Generally speaking, though, do bodybuilders eat bread? Yes, bodybuilders eat bread. It is an easily digestible carb source that provides energy for training and doesn’t require a lot of food prep (like rice or potatoes). The one downside of bread for bodybuilding though is that it’s not very filling. This might make you feel hungry only a short time after eating it.
In this article, I will explain the reasons why bodybuilders include bread in their diet, as well as reasons for excluding it.
Let’s first discuss some basic bread nutrition facts.
Bread Nutrition Facts
|Calories||Carbs (g)||Fiber (g)||Protein (g)||Fats (g)|
5 Reasons Why Bodybuilders Eat Bread
The five reasons why bodybuilders eat bread are:
- Bread provides energy
- Bread is easy to digest
- Bread is easy to carry around
- Bread it macro-friendly
- Bread can increase your fiber intake
1. Bread Provides Energy
A bodybuilder’s diet (depending on the phase) could be very high in carbs. It can even reach 50-60% of its total calories from carbs.

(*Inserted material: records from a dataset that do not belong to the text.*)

(* ===== verification/BookingService.v ===== *)
(** * BookingService: services/booking/service.py, listing_client.py, consumers.py

    The commands of the booking saga.  Every one of them loads the booking,
    checks who is asking, asks the domain for a transition, appends its
    events, writes the outbox message and flushes.  [with_booking] is the
    loading prologue they share; the [_body] definitions are the rest of each
    command, on the object that was loaded. *)
From S2P Require Import Prelude Python Columns Effects Outbox Inbox BookingDomain BookingRepo.

(** ** listing_client.py: the vehicle, read over HTTP *)
Record VehicleInfo := mk_vehicle_info {
  vi_id : uuid;
  vi_host_id : uuid;
  vi_daily_price_cents : Z;
  vi_daily_mileage_limit : Z;
  vi_booking_mode : string;
  vi_approval_status : string;
}.

(** The listing service as httpx shows it: status code and JSON body of
    [GET {base_url}/listing/vehicles/{id}] with a bearer token, or the
    exception of a call that did not come back. *)
Definition listing_http : Type := uuid → string → result (Z * dict).

Section service.
Context {W : Type}.
Notation Mb := (M (session BookingDB W)).

Definition lift {A} (r : result A) : Mb A :=
match r with Ok a => mret a | Err e => raise e end.

Definition get_vehicle (listing : listing_http) (vehicle_id : uuid) (bearer_token : string) :
  Mb VehicleInfo :=
response ← lift (listing vehicle_id bearer_token);
let '(status, body) := response in
if decide (status ∈ [404; 403]%Z) then raise (VehicleNotFoundError vehicle_id)
else if decide (¬ (200 ≤ status < 300)%Z) then raise (HTTPStatusError status)
else
  i ← getitem body "id"; id ← to_uuid i;
  h ← getitem body "host_id"; host_id ← to_uuid h;
  p ← getitem body "daily_price_cents"; price ← as_int p;
  l ← getitem body "daily_mileage_limit"; limit ← as_int l;
  m ← getitem body "booking_mode"; mode ← as_str m;
  a ← getitem body "approval_status"; approval ← as_str a;
  mret (mk_vehicle_info id host_id price limit mode approval).

(** ** service.py *)
Definition _apply_transition (booking : Booking) (transition : Transition) : Mb Booking :=
match tr_events transition with
| [] => raise IndexError
| (event_type, payload) :: _ =>
    booking ← (if decide (event_type = "booking_handover_recorded") then
        o ← getitem payload "odometer"; odometer ← as_int o;
        f ← getitem payload "fuel_percent"; fuel ← as_int f;
        p ← getitem payload "photo_url"; photo ← as_str p;
        mret (set_start odometer fuel photo booking)
      else mret booking);
    if decide (event_type = "booking_return_recorded") then
      o ← getitem payload "odometer"; odometer ← as_int o;
      f ← getitem payload "fuel_percent"; fuel ← as_int f;
      p ← getitem payload "photo_url"; photo ← as_str p;
      c ← getitem payload "overage_cents"; overage ← as_int c;
      mret (set_end odometer fuel photo overage booking)
    else mret booking
end.

Definition domain_event_data (booking : Booking) : dict :=
[("booking_id", PStr (str_uuid (bk_id booking)));
 ("renter_id", PStr (str_uuid (bk_renter_id booking)));
 ("host_id", PStr (str_uuid (bk_host_id booking)));
 ("status", PStr (bk_status booking))].

Definition _emit_domain_event (booking : Booking) (event_type : string) : Mb unit :=
write_outbox_event "booking" (str_uuid (bk_id booking)) event_type (domain_event_data booking);;
mret tt.

(** [max((booking.end_date - booking.start_date).days, 1)]. *)
Definition booking_days (booking : Booking) : Z :=
Z.max (bk_end_date booking - bk_start_date booking) 1.

Definition authorize_data (booking : Booking) : dict :=
[("booking_id", PStr (str_uuid (bk_id booking)));
 ("renter_id", PStr (str_uuid (bk_renter_id booking)));
 ("amount_cents", PInt (bk_daily_price_cents booking * booking_days booking))].

Definition _emit_authorize_payment_requested (booking : Booking) : Mb unit :=
write_outbox_event "booking" (str_uuid (bk_id booking)) "authorize_payment_requested"
  (authorize_data booking);;
mret tt.

Definition request_booking (listing : listing_http) (renter_id vehicle_id : uuid)
  (start_date end_date : date) (bearer_token : string) : Mb Booking :=
vehicle ← try_except (get_vehicle listing vehicle_id bearer_token) (λ e,
  match e with
  | VehicleNotFoundError _ => Some (raise (VehicleNotBookableError vehicle_id))
  | _ => None
  end);
if decide (vi_approval_status vehicle ≠ "approved")
then raise (VehicleNotBookableError vehicle_id)
else
  booking ← create_requested vehicle_id (vi_host_id vehicle) renter_id start_date end_date
    (vi_daily_price_cents vehicle) (vi_daily_mileage_limit vehicle) (vi_booking_mode vehicle);
  booking ← append_events booking [("booking_requested", [])] "requested";
  (if decide (vi_booking_mode vehicle = "instant")
   then _emit_authorize_payment_requested booking else mret tt);;
  save booking;;
  mret booking.

(** [booking = await repo.get_by_id(...); if booking is None: raise]. *)
Definition with_booking (booking_id : uuid) (body : Booking → Mb Booking) : Mb Booking :=
booking ← get_by_id booking_id;
match booking with
| None => raise (BookingNotFoundError booking_id)
| Some booking => body booking
end.

Definition accept_body (booking_id host_id : uuid) (booking : Booking) : Mb Booking :=
if decide (bk_host_id booking ≠ host_id) then raise (NotBookingPartyError booking_id)
else
  transition ← lift (accept_request (_to_state booking));
  booking ← append_events booking (tr_events transition) (tr_next_status transition);
  _emit_authorize_payment_requested booking;;
  save booking;;
  mret booking.

Definition accept_booking_request (booking_id host_id : uuid) : Mb Booking :=
with_booking booking_id (accept_body booking_id host_id).

Definition reject_body (booking_id host_id : uuid) (booking : Booking) : Mb Booking :=
if decide (bk_host_id booking ≠ host_id) then raise (NotBookingPartyError booking_id)
else
  transition ← lift (reject_request (_to_state booking));
  booking ← append_events booking (tr_events transition) (tr_next_status transition);
  _emit_domain_event booking "booking_rejected";;
  save booking;;
  mret booking.

Definition reject_booking_request (booking_id host_id : uuid) : Mb Booking :=
with_booking booking_id (reject_body booking_id host_id).

Definition list_all_bookings (limit offset : Z) : Mb (list Booking) := list_all limit offset.

Definition get_booking_for_viewer (booking_id viewer_id : uuid) (viewer_role : pyval) : Mb Booking :=
with_booking booking_id (λ booking,
  let is_party := bool_decide (viewer_id = bk_renter_id booking ∨ viewer_id = bk_host_id booking) in
  let is_admin := match viewer_role with PStr "admin" => true | _ => false end in
  if negb is_admin && negb is_party then raise (NotBookingPartyError booking_id)
  else mret booking).

Definition handover_body (booking_id host_id : uuid) (odometer fuel_percent : Z) (photo_url : string)
  (booking : Booking) : Mb Booking :=
if decide (bk_host_id booking ≠ host_id) then raise (NotBookingPartyError booking_id)
else
  transition ← lift (BookingDomain.record_handover (_to_state booking) odometer fuel_percent photo_url);
  booking ← _apply_transition booking transition;
  booking ← append_events booking (tr_events transition) (tr_next_status transition);
  save booking;;
  mret booking.

Definition record_handover (booking_id host_id : uuid) (odometer fuel_percent : Z)
  (photo_url : string) : Mb Booking :=
with_booking booking_id (handover_body booking_id host_id odometer fuel_percent photo_url).

Definition capture_data (booking : Booking) (overage_cents : Z) : dict :=
[("booking_id", PStr (str_uuid (bk_id booking)));
 ("host_id", PStr (str_uuid (bk_host_id booking)));
 ("hold_amount_cents", PInt (bk_daily_price_cents booking * booking_days booking));
 ("overage_cents", PInt overage_cents)].

Definition return_body (booking_id host_id : uuid) (odometer fuel_percent : Z) (photo_url : string)
  (booking : Booking) : Mb Booking :=
if decide (bk_host_id booking ≠ host_id) then raise (NotBookingPartyError booking_id)
else
  '(transition, overage_cents) ←
    lift (BookingDomain.record_return (_to_state booking) odometer fuel_percent photo_url);
  booking ← _apply_transition booking transition;
  booking ← append_events booking (tr_events transition) (tr_next_status transition);
  write_outbox_event "booking" (str_uuid (bk_id booking)) "capture_payment_requested"
    (capture_data booking overage_cents);;
  save booking;;
  mret booking.

Definition record_return (booking_id host_id : uuid) (odometer fuel_percent : Z)
  (photo_url : string) : Mb Booking :=
with_booking booking_id (return_body booking_id host_id odometer fuel_percent photo_url).

(** The four reactions to payment events: a transition, then its domain event. *)
Definition payment_body (f : BookingState → result Transition) (event_type : string)
  (booking : Booking) : Mb Booking :=
transition ← lift (f (_to_state booking));
booking ← append_events booking (tr_events transition) (tr_next_status transition);
_emit_domain_event booking event_type;;
save booking;;
mret booking.

Definition apply_payment_authorized (booking_id : uuid) : Mb Booking :=
with_booking booking_id (payment_body confirm_after_payment_authorized "booking_confirmed").

Definition apply_payment_authorization_failed (booking_id : uuid) : Mb Booking :=
with_booking booking_id
  (payment_body cancel_after_payment_authorization_failed "booking_cancelled").

Definition apply_payment_captured (booking_id : uuid) : Mb Booking :=
with_booking booking_id (payment_body complete_after_payment_captured "booking_completed").

Definition apply_payment_capture_failed (booking_id : uuid) : Mb Booking :=
with_booking booking_id
  (payment_body note_payment_capture_failed "booking_payment_capture_failed").

(** ** consumers.py *)
Definition _handle (data : dict) (apply : uuid → Mb Booking) : Mb unit :=
v ← getitem data "booking_id"; booking_id ← to_uuid v;
apply booking_id;;
mret tt.

Definition handle_payment_authorized (data : dict) : Mb unit := _handle data apply_payment_authorized.
Definition handle_payment_authorization_failed (data : dict) : Mb unit :=
_handle data apply_payment_authorization_failed.
Definition handle_payment_captured (data : dict) : Mb unit := _handle data apply_payment_captured.
Definition handle_payment_capture_failed (data : dict) : Mb unit :=
_handle data apply_payment_capture_failed.

Definition PAYMENT_EVENT_HANDLERS : list (string * handler BookingDB W) :=
[("payment_authorized", handle_payment_authorized);
 ("payment_authorization_failed", handle_payment_authorization_failed);
 ("payment_captured", handle_payment_captured);
 ("payment_capture_failed", handle_payment_capture_failed)].
End service.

Carbs are typically the primary energy source in the body. Thus, bread is a good way to help provide the energy needed to achieve this macro goal.
Additionally, the carbs in bread can help bodybuilders add calories in order to achieve a caloric surplus for those in bulk.
2. Bread Is Easy To Digest
One of the advantages of bread (especially white bread) is that it is easier to digest.
Its low fiber content (2g per 100 g) compared to whole-grain bread (6g per 100g) means that the body doesn’t take long to digest and use it as energy.
Thus, white bread is the best option for bodybuilders looking for a pre-workout snack to help provide energy without making them feel bloated or sluggish.
3. Bread Is Easy To Carry Around
Another advantage of bread is it’s easy to carry around and you don’t need to cook it. You can just take it out of the bag, toast it (only if you want), add your toppings, and you are good to go.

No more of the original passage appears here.